======== Input records

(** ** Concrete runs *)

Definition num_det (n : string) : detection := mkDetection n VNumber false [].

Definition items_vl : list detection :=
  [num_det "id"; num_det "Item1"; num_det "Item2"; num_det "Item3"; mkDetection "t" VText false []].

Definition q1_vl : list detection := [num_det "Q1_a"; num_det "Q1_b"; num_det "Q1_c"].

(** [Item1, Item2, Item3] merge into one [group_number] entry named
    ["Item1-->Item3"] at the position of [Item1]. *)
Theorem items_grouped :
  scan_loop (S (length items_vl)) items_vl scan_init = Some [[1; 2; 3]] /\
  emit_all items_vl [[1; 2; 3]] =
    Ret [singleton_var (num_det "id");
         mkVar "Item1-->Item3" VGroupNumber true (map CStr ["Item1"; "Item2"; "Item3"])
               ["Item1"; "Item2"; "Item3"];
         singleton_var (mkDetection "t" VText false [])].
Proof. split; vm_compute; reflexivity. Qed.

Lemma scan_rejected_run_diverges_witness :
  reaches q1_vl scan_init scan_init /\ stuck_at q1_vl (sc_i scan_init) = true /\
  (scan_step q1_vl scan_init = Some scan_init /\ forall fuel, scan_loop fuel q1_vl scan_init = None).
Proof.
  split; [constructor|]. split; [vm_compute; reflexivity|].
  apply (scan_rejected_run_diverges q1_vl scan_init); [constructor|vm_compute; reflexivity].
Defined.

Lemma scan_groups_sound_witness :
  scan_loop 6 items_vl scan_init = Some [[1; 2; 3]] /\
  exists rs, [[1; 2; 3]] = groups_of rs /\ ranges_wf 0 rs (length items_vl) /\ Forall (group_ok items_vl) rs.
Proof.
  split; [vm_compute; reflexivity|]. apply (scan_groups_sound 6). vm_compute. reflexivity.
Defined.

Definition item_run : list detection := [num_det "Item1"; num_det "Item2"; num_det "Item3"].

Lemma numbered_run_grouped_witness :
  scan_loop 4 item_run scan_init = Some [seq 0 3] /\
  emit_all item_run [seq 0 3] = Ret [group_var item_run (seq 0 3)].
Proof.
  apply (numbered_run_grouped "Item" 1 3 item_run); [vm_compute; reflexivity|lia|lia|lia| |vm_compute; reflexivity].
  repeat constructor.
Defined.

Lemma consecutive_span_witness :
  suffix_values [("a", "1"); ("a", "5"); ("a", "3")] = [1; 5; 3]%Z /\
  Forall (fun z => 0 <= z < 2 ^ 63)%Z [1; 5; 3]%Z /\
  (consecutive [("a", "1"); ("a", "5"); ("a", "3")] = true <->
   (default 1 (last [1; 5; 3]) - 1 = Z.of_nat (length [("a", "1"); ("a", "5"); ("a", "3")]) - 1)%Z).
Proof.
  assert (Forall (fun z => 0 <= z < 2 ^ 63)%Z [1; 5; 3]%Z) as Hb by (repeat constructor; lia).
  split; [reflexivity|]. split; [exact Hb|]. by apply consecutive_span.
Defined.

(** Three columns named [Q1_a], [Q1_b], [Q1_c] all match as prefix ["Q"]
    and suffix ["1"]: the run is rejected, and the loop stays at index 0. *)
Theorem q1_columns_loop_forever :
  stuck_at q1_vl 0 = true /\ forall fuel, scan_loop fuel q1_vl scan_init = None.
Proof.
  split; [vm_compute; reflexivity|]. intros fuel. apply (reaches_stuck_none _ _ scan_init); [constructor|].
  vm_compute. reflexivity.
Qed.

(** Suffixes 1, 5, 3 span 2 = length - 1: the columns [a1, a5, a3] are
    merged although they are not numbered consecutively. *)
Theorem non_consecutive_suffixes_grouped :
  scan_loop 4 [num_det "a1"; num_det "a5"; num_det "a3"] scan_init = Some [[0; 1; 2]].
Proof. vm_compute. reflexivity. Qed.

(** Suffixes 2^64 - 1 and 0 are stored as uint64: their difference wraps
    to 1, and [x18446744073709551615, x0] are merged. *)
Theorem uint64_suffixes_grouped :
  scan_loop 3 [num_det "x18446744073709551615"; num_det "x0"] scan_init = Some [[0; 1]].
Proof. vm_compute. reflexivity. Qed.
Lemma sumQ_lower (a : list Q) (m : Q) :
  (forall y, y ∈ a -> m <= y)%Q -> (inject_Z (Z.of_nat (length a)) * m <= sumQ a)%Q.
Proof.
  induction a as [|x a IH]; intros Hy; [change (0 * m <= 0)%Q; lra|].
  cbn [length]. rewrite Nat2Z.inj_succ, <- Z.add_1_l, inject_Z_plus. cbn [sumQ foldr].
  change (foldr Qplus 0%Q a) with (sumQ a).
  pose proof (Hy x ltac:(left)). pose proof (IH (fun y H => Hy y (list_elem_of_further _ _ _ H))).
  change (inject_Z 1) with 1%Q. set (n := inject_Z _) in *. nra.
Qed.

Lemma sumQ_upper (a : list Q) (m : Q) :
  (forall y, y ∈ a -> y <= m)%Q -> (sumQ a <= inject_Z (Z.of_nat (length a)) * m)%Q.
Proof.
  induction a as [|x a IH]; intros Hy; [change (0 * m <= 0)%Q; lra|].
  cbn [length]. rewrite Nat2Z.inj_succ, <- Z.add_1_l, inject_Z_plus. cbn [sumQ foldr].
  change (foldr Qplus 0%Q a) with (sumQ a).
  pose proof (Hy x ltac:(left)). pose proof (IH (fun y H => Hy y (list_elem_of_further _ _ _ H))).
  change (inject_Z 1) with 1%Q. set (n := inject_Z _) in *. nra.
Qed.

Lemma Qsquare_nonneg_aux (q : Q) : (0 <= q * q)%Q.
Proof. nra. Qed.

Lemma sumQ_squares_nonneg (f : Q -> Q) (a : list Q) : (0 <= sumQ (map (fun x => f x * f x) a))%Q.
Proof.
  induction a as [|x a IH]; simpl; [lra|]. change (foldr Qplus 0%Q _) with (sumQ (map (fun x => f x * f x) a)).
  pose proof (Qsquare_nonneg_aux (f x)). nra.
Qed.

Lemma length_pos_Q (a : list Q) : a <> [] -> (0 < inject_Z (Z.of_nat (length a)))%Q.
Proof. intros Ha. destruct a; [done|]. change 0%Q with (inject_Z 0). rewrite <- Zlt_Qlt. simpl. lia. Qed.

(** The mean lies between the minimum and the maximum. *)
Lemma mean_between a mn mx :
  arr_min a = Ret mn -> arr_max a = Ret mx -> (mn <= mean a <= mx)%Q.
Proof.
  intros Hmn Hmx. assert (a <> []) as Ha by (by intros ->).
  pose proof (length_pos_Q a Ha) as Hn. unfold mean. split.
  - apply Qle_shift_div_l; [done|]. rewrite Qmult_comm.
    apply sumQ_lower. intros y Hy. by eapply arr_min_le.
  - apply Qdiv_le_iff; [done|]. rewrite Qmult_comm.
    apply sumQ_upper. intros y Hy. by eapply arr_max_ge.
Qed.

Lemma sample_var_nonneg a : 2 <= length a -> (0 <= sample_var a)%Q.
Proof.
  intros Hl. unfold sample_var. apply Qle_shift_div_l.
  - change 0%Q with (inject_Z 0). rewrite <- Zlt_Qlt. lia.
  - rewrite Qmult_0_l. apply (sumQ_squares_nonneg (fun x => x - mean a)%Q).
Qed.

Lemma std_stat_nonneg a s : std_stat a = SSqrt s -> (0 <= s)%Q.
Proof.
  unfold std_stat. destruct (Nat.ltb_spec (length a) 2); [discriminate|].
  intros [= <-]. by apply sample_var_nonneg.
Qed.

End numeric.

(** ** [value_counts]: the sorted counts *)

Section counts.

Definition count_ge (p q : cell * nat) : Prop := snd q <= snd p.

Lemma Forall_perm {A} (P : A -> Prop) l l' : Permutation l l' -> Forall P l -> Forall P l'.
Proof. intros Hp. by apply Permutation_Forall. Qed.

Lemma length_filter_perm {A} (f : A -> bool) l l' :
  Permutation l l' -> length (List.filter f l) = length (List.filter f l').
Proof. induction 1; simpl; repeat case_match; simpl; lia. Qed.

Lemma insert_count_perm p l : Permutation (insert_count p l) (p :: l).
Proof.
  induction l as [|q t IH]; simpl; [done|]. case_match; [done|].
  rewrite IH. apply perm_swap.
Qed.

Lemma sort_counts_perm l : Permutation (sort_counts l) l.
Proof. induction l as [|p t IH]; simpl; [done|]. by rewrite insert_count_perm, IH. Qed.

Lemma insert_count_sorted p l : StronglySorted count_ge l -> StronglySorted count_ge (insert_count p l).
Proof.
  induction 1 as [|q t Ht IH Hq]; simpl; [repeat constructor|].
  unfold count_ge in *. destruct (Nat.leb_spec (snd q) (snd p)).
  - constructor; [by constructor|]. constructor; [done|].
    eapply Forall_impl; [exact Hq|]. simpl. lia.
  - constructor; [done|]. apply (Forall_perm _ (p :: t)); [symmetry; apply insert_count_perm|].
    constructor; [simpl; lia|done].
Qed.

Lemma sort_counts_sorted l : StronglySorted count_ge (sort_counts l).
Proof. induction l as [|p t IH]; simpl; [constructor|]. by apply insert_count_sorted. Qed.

================

What you need to do
Only lines containing "eapply" belong in the answer; copy every such line from the records.

Your response
    apply sumQ_lower. intros y Hy. by eapply arr_min_le.
    apply sumQ_upper. intros y Hy. by eapply arr_max_ge.
    eapply Forall_impl; [exact Hq|]. simpl. lia.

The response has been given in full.